A news story about optimistic pay trends claims to find signs of an impending upsurge in base hourly rates.
Conceding that this is not the consensus opinion among experts (“Government data show wages rising at only about 2 percent per year, which is roughly the same as inflation, meaning typical workers aren’t really getting ahead”), the article gives links to the study that offers a more positive view.
(S)ome employees are getting handsome raises, and they’re not just CEOs and Silicon Valley developers. New data published by Moody’s Analytics shows that workers in a large subset of the labor force earned 4.5 percent more in the third quarter than they did a year earlier. That’s more than twice the average increase in wages tracked by the government. It’s also more than twice the rate of inflation, which means these workers, at least, are getting ahead.
Moody’s analyzed data provided by payroll processor ADP, covering 24 million employees — roughly one-fifth of all U.S. workers.”
Looking for some good news
That is a pretty impressive sample size for a study.

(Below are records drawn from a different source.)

(* ===== verification/TyAudit.v ===== *)
(** * The audit log of TYKID (security/tykid/src/tykid_audit.c)

    A ring of 512 records of 64 bytes.  Each record carries the hash of the
    record before it and a truncated HMAC of its own first 56 bytes.  An
    append holds [g_audit_lock] and is one step of the model.  Verification
    and export take no lock in the code; the model has them run with no append
    in between.  Time stamps are arguments, and the records
    handed to [kobalt_log_critical] are kept in order in [forwarded].

    The theorems: after any sequence of events the ring holds the last 512
    records of the log in order, the chain verifies, and the export returns
    what was asked for; and an altered record that still verifies is a
    forgery of the HMAC and a collision of the hash. *)

From stdpp Require Import base list.
From Stdlib Require Import ZArith Lia.
From S2P Require Import Prelude TyCrypto TyCryptoProof Tykid.

#[local] Opaque ty_hmac_blake2s ty_siphash24.

Definition AEV_INIT_OK : Z := 1.
Definition AEV_SEAL_OK : Z := 0x10.
Definition AEV_SEAL_BROKEN : Z := 0x11.
Definition AEV_DRV_HMAC_FAIL : Z := 0x34.
Definition AEV_WDT_SWEEP_OK : Z := 0x61.
Definition AEV_WDT_SWEEP_FAIL : Z := 0x62.
Definition AEV_LOG_TAMPER : Z := 0x81.

Definition AUDIT_FLAG_NONE : Z := 0.
Definition AUDIT_FLAG_CRITICAL : Z := 1.
Definition AUDIT_FLAG_WRAP : Z := 2.
Definition AUDIT_FLAG_CHAIN_OK : Z := 4.

Definition TY_AUDIT_RING_COUNT : Z := 512.
Definition TY_AUDIT_RING_MASK : Z := TY_AUDIT_RING_COUNT - 1.

Record ty_audit_record_t := REC {
  r_seq : Z; r_event : Z; r_timestamp : Z; r_driver : Z; r_detail_len : Z; r_flags : Z;
  r_detail : list Z; r_prev : list Z; r_hmac : list Z }.

Definition put_u16le (v : Z) : list Z := [u8 v; u8 (Z.shiftr v 8)].

(** The first 56 bytes of the packed record, and all 64. *)
Definition rec_head (r : ty_audit_record_t) : list Z :=
  ty_put_u32le (r_seq r) ++ ty_put_u32le (r_event r) ++ ty_put_u64le (r_timestamp r) ++ ty_put_u32le (r_driver r) ++
  put_u16le (r_detail_len r) ++ put_u16le (r_flags r) ++ r_detail r ++ r_prev r.

Definition rec_bytes (r : ty_audit_record_t) : list Z := rec_head r ++ r_hmac r.

Record ty_audit_ring_t := RING {
  ring : Z -> ty_audit_record_t; head : Z; total_written : Z; wrap_count : Z; last_hash : list Z; chain_epoch : Z;
  initialised : bool; forwarded : list ty_audit_record_t }.

(** The two keys of the gate context. *)
Record keys := KEYS { hmac_key : list Z; session_key : list Z }.

Definition ty_siphash128 (key data : list Z) : list Z :=
  ty_put_u64le (ty_siphash24 (take 16 key) data) ++ ty_put_u64le (ty_siphash24 (take 16 (drop 8 key)) data).

Definition ty_audit_record_hmac (k : keys) (r : ty_audit_record_t) : option (list Z) :=
  digest ← ty_hmac_blake2s (hmac_key k) (rec_head r); Some (take 8 digest).

(** [detail] is [None] for a null pointer. *)
Definition ty_audit_append (k : keys) (st : ty_audit_ring_t) (event driver_id flags : Z) (detail : option (list Z))
    (detail_len timestamp : Z) : option ty_audit_ring_t :=
  if negb (initialised st) then Some st else
  let pos := Z.land (head st) TY_AUDIT_RING_MASK in
  let wrap := (0 <? head st) && (pos =? 0) in
  let old := ring st pos in
  let fwd := if wrap && negb (Z.land (r_flags old) AUDIT_FLAG_CRITICAL =? 0) then forwarded st ++ [old] else forwarded st in
  let fl := if wrap then Z.lor flags AUDIT_FLAG_WRAP else flags in
  let clen := if detail_len <? 16 then detail_len else 16 in
  let det := match detail with
             | Some d => if clen =? 0 then replicate 16 0
                         else take (Z.to_nat clen) d ++ drop (Z.to_nat clen) (r_detail old)
             | None => replicate 16 0
             end in
  let fl := if 0 <? total_written st then Z.lor fl AUDIT_FLAG_CHAIN_OK else fl in
  let rec := REC (total_written st) event timestamp driver_id clen fl det (last_hash st) (r_hmac old) in
  mac ← ty_audit_record_hmac k rec;
  let rec := REC (total_written st) event timestamp driver_id clen fl det (last_hash st) mac in
  Some (RING (upd (ring st) pos rec) (u32 (head st + 1)) (u32 (total_written st + 1))
             (if wrap then u32 (wrap_count st + 1) else wrap_count st)
             (ty_siphash128 (session_key k) (rec_bytes rec)) (u64 (chain_epoch st + 1)) true
             (if Z.land flags AUDIT_FLAG_CRITICAL =? 0 then fwd else fwd ++ [rec])).

Definition zero_rec : ty_audit_record_t := REC 0 0 0 0 0 0 (replicate 16 0) (replicate 16 0) (replicate 8 0).

Definition ty_audit_init (k : keys) (fwd : list ty_audit_record_t) (timestamp : Z) : option ty_audit_ring_t :=
  ty_audit_append k (RING (fun _ => zero_rec) 0 0 0 (replicate 16 0) 0 true fwd) AEV_INIT_OK 0xFFFFFFFF AUDIT_FLAG_NONE None 0 timestamp.

(** [count] and [start] of the two readers. *)
Definition ring_count (st : ty_audit_ring_t) : Z :=
  if total_written st <? TY_AUDIT_RING_COUNT then total_written st else TY_AUDIT_RING_COUNT.
Definition ring_start (st : ty_audit_ring_t) : Z := if TY_AUDIT_RING_COUNT <=? total_written st then head st else 0.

The underlying report claims to separate the changes in hourly wages paid to those staying in their jobs, labeled job holders, from wages paid to those who change jobs, new entrants to the workforce, and those leaving it. That technical point is vitally important, to assure this is a constant-population sample and not two separate observation population groups like the BLS surveys.

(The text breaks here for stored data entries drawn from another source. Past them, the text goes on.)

(** One element more. *)
Lemma filter_add {A} (Q Q' : A -> Prop) `{!forall x, Decision (Q x), !forall x, Decision (Q' x)} (l : list A) u :
  NoDup l -> u ∈ l -> ~ Q u -> (forall x, x ∈ l -> Q' x <-> Q x \/ x = u) -> length (filter Q' l) = S (length (filter Q l)).
Proof.
  intros Hd Hu HQ Hx. assert (E : filter Q' l ≡ₚ u :: filter Q l); [|by rewrite E].
  apply NoDup_Permutation; [by apply NoDup_filter|apply NoDup_cons; split; [|by apply NoDup_filter]|].
  - rewrite list_elem_of_filter. naive_solver.
  - intros x. rewrite elem_of_cons, !list_elem_of_filter. naive_solver.
Qed.

Lemma filter_same {A} (Q Q' : A -> Prop) `{!forall x, Decision (Q x), !forall x, Decision (Q' x)} (l : list A) :
  (forall x, x ∈ l -> Q' x <-> Q x) -> filter Q' l = filter Q l.
Proof.
  intros Hx. induction l as [|y l IH]; [done|]. rewrite !filter_cons, IH by (intros z Hz; apply Hx; by right).
  assert (Hy : Q' y <-> Q y) by (apply Hx; by left). destruct (decide (Q' y)), (decide (Q y)); tauto || done.
Qed.

Lemma zero_graph_ok n : 0 <= n <= 128 -> graph_ok (zero_graph n).
Proof.
  intros Hn. constructor; [done|]. intros v Hv. assert (E : pending (zero_graph n) [] v = []); [|by rewrite E].
  apply elem_of_nil_inv. intros w (Hw & _)%elem_pending. destruct Hw as (_ & _ & Hw). by unfold adj_bit in Hw.
Qed.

What employee Kim Average earns from year to year will show the result of any pay increase, while a comparison of the wage paid to a different worker holding Kim Average’s job a year later merely shows a new replacement cost. The same person’s pay must be measured each year in order for any conclusions about individual increases received by job holders to be valid. So this looks pretty solid.

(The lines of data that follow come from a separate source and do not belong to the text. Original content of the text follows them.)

(** [None] is an access past the table. *)
Definition tykid_policy_check (key : list Z) (T : ty_policy_table_t) (driver_id kind addr required_cap : Z) : option (Z * ty_policy_table_t) :=
  if t_count T <=? driver_id then Some (TYKID_ERR_PERM, T) else
  if TYKID_MAX_DRIVERS <=? driver_id then None else
  let p := records T driver_id in
  let p := p_count p (violation_count p) (u64 (check_count p + 1)) in
  let put p := TAB (upd (records T) driver_id p) (t_count T) in
  let deny := (TYKID_ERR_PERM, put (p_count p (u64 (violation_count p + 1)) (check_count p))) in
  if Z.land (granted_caps p) required_cap =? 0 then Some deny else
  let bh := ty_bloom_hash key driver_id addr kind in
  if ty_bloom_check (bloom p) bh then Some (TYKID_OK, put p) else
  ok ← ty_allowlist_contains p kind addr;
  Some (if ok : bool then (TYKID_OK, put (ty_bloom_insert p bh)) else deny).

Definition no_caps (p : ty_driver_policy_t) : ty_driver_policy_t :=
  POL (p_driver_id p) TY_CAP_NONE (declared_caps p) (entries p) (bloom p) (bloom_cursor p) (violation_count p) (check_count p) (sealed p) (seal_hmac p).

Fixpoint recheck_loop (n : nat) (i : Z) (key : list Z) (R : Z -> ty_driver_policy_t) (violations : Z) : (Z -> ty_driver_policy_t) * Z :=
  match n with
  | O => (R, violations)
  | S n =>
    let p := R i in
    if negb (sealed p) then recheck_loop n (i + 1) key R violations else
    if entries_hash key (entries p) =? seal_hmac p then recheck_loop n (i + 1) key R violations
    else recheck_loop n (i + 1) key (upd R i (no_caps p)) (u32 (violations + 1))
  end.

Definition tykid_policy_recheck (key : list Z) (T : ty_policy_table_t) : option (Z * ty_policy_table_t) :=
  if TYKID_MAX_DRIVERS <? t_count T then None else
  let '(R, v) := recheck_loop (Z.to_nat (t_count T)) 0 key (records T) 0 in
  Some (if v =? 0 then TYKID_OK else TYKID_ERR_PERM, TAB R (t_count T)).

Definition tykid_policy_violation_count (T : ty_policy_table_t) (driver_id : Z) : Z :=
  if t_count T <=? driver_id then 2 ^ 64 - 1 else violation_count (records T driver_id).

(** ** The sort *)

Definition entry_le (a b : ty_allow_entry_t) : Prop := greater a b = false.

Lemma entry_le_iff a b : entry_le a b <-> a_kind a < a_kind b \/ (a_kind a = a_kind b /\ a_base a <= a_base b).
Proof. unfold entry_le, greater. lia. Qed.

Lemma greater_le a b : greater a b = true -> entry_le b a.
Proof. rewrite entry_le_iff. unfold greater. lia. Qed.

#[local] Instance entry_le_trans : Transitive entry_le.
Proof. intros a b c. rewrite !entry_le_iff. lia. Qed.

Lemma sift_spec key : forall pre x suf, exists r, sift (length pre) key (pre ++ x :: suf) = r ++ suf /\ r ≡ₚ key :: pre /\
  (StronglySorted entry_le pre -> StronglySorted entry_le r).
Proof.
  induction pre as [|e pre IH] using rev_ind; intros x suf.
  { exists [key]. split_and!; [done|done|]. intros _. by repeat constructor. }
  rewrite length_app, Nat.add_1_r. cbn [sift]. rewrite <- app_assoc. cbn [app].
  rewrite list_lookup_middle by done. destruct (greater e key) eqn:G.
  - replace (<[S (length pre) := e]> (pre ++ e :: x :: suf)) with (pre ++ e :: e :: suf).
    + destruct (IH e (e :: suf)) as (r & -> & Hp & Hs). exists (r ++ [e]). rewrite <- app_assoc. split_and!; [done|rewrite Hp; by rewrite app_comm_cons|].
      intros (H1 & H2 & H3)%StronglySorted_app. apply StronglySorted_app. split_and!; [|by apply Hs|by repeat constructor].
      intros a b Ha ->%list_elem_of_singleton. rewrite Hp in Ha. apply elem_of_cons in Ha as [->|Ha]; [by apply greater_le|]. apply H1; [done|by left].
    + rewrite insert_app_r_alt by lia. by replace (S (length pre) - length pre)%nat with 1%nat by lia.
  - exists (pre ++ [e; key]). rewrite insert_app_r_alt by lia. replace (S (length pre) - length pre)%nat with 1%nat by lia. cbn [insert list_insert].
    split_and!.
    + by rewrite <- app_assoc.
    + change [e; key] with ([e] ++ [key]). rewrite app_assoc. symmetry. apply Permutation_cons_append.
    + intros (H1 & H2 & H3)%StronglySorted_app. apply StronglySorted_app. split_and!; [|done|by repeat constructor].
      intros a b Ha [->|Hb]%elem_of_cons; [apply H1; [done|by left]|]. apply list_elem_of_singleton in Hb as ->.
      transitivity e; [apply H1; [done|by left]|exact G].
Qed.

Lemma sort_loop_spec n : forall i l, (i + n <= length l)%nat -> (1 <= i)%nat -> StronglySorted entry_le (take i l) ->
  sort_loop n i l ≡ₚ l /\ StronglySorted entry_le (take (i + n) (sort_loop n i l)).
Proof.
  induction n as [|n IH]; intros i l Hi H1 Hs; cbn [sort_loop]; [by rewrite Nat.add_0_r|].
  destruct (lookup_lt_is_Some_2 l i ltac:(lia)) as [key Ek]. rewrite Ek.
  assert (El : l = take i l ++ key :: drop (S i) l) by (by symmetry; apply take_drop_middle).
  destruct (sift_spec key (take i l) key (drop (S i) l)) as (r & E & Hp & Hr). rewrite length_take_le in E by lia. rewrite <- El in E.
  assert (Lr : length r = S i) by (rewrite Hp; cbn [length]; rewrite length_take; lia).
  assert (Hpl : sift i key l ≡ₚ l).
  { rewrite E, Hp. rewrite El at 3. by rewrite <- Permutation_middle. }
  destruct (IH (S i) (sift i key l)) as [I1 I2]; [rewrite Hpl; lia|lia| |].
  { rewrite E, take_app_length' by done. by apply Hr. }
  split; [by rewrite I1|]. by replace (i + S n)%nat with (S i + n)%nat by lia.
Qed.

Lemma sort_spec l : ty_allowlist_sort l ≡ₚ l /\ StronglySorted entry_le (ty_allowlist_sort l).
Proof.
  unfold ty_allowlist_sort. destruct l as [|e l]; [split; [done|constructor]|].
  destruct (sort_loop_spec (length (e :: l) - 1) 1 (e :: l)) as [H1 H2]; [cbn; lia|lia|by repeat constructor|].
  split; [done|]. rewrite take_ge in H2; [done|]. rewrite H1. cbn. lia.
Qed.

(** ** The search *)

Definition covers (l : list ty_allow_entry_t) (kind addr : Z) : Prop :=
  exists e, e ∈ l /\ a_kind e = kind /\ a_base e <= addr <= a_limit e.

(** Sorted, and ranges of the same kind apart. *)
Record ranges_ok (l : list ty_allow_entry_t) : Prop := {
  ro_sorted : StronglySorted entry_le l;
  ro_apart : forall i j a b, l !! i = Some a -> l !! j = Some b -> (i < j)%nat -> a_kind a = a_kind b ->
    a_base a <= a_limit a < a_base b /\ a_base b <= a_limit b }.

Lemma sorted_lookup l : StronglySorted entry_le l -> forall i j a b, l !! i = Some a -> l !! j = Some b -> (i < j)%nat -> entry_le a b.
Proof.
  induction 1 as [|e l _ IH Hl]; intros i j a b Hi Hj Hij; [done|]. destruct j as [|j]; [lia|]. cbn in Hj.
  destruct i as [|i]; [|eapply IH; [done|done|lia]]. cbn in Hi. injection Hi as ->. rewrite Forall_forall in Hl. apply Hl. by eapply list_elem_of_lookup_2.
Qed.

Good news would be welcome, because signs of stronger pay increases have been few and far between in recent years in America.
If the economy were approaching full employment, wage growth would be accelerating. This is not evident in most measures of labor compensation from the Bureau of Labor Statistics.
However, this perspective is challenged by newly released data collected by human resource management firm ADP and developed by Moody’s Analytics, which show a definitive, broad acceleration in wage growth.
Cautions to consider
The old payroll processing firm now offers HR and talent management services, too. That certainly suggests they are confident of employment growth in the future. Allowing Moody’s to mine their customer data might have been a risky decision, but it could pay off with positive publicity about the optimistic analytical findings showing higher base increases than reported elsewhere.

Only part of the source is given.